» **Assignment**
Only the lines from the one containing "- exists h'." through the last line below should be written out, exactly and with both ends kept.

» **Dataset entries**
##########

(** The loop that counts a range of the neighbors. *)
Lemma counting_range h ns bs lo n :
  hc_ok h -> Z.of_nat (length (hash_array_ h)) = PER_ENCODE_BIT_SIZE C ->
  0 <= PER_ENCODE_BIT_SIZE C - PREFIX_BIT_SIZE C - bs * VERTEX_BIT_SIZE C <= PER_ENCODE_BIT_SIZE C ->
  PER_ENCODE_BIT_SIZE C < 2 ^ 31 -> Z.of_nat (length ns) < 2 ^ 31 ->
  0 <= lo -> lo + Z.of_nat n <= Z.of_nat (length ns) ->
  exists h', for_loop n lo (fun i h => k ← zget ns i; HashCount_AddHash h k) (zeros h bs (Z.of_nat (length ns))) = Some h' /\
    counting h' bs (take n (drop (Z.to_nat lo) ns)).
Proof.
  intros [Hh _] Hlen Hsz Hper Hns Hlo Hn. set (h0 := zeros _ _ _).
  assert (hash_array_ h0 = replicate (Z.to_nat (PER_ENCODE_BIT_SIZE C)) 0) as Ha0
    by (unfold h0, zeros; cbn [hash_array_]; by rewrite drop_ge, app_nil_r by lia).
  assert (hash_size_ h0 = PER_ENCODE_BIT_SIZE C - PREFIX_BIT_SIZE C - bs * VERTEX_BIT_SIZE C) as Hs0
    by (unfold h0, zeros; cbn [hash_size_]; by rewrite u32_small by lia).
  destruct (for_loop_inv (fun i h => counting h bs (rev (take (Z.to_nat (i - lo)) (drop (Z.to_nat lo) ns))))
    (fun i h => k ← zget ns i; HashCount_AddHash h k) n lo h0) as (h' & E & Hocc & Hs & Hla).
  - rewrite Z.sub_diag. split; [|by rewrite Ha0, length_replicate, Z2Nat.id by lia].
    split; [split; rewrite ?Ha0, ?length_replicate; lia|]. rewrite Ha0, length_replicate. split; [|done].
    intros b Hb. rewrite zget_lookup by lia. apply lookup_replicate. split; [done|lia].
  - intros i s Hi (Hocc & Hs & Hla). destruct (zget_is_Some ns i) as [x Hx]; [lia|]. rewrite Hx; bind_step.
    destruct (AddHash_occ s _ x Hocc) as (s' & E & Hocc' & Hs' & Hla').
    { rewrite length_rev, length_take, length_drop. lia. }
    exists s'. split; [done|]. split; [|split; congruence].
    rewrite zget_lookup in Hx by lia. replace (Z.to_nat (i + 1 - lo)) with (S (Z.to_nat (i - lo))) by lia.
    rewrite (take_S_r _ _ x) by (rewrite lookup_drop; rewrite <- Hx; f_equal; lia). by rewrite rev_app_distr.
  - exists h'. split; [done|]. split; [|done]. eapply occ_perm; [|exact Hocc].
    replace (Z.to_nat (lo + Z.of_nat n - lo)) with n by lia. symmetry. apply Permutation_rev.
Qed.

##########

» **Exercise response**
  - exists h'. split; [done|]. split; [|done]. eapply occ_perm; [|exact Hocc].
    replace (Z.to_nat (lo + Z.of_nat n - lo)) with n by lia. symmetry. apply Permutation_rev.
Qed.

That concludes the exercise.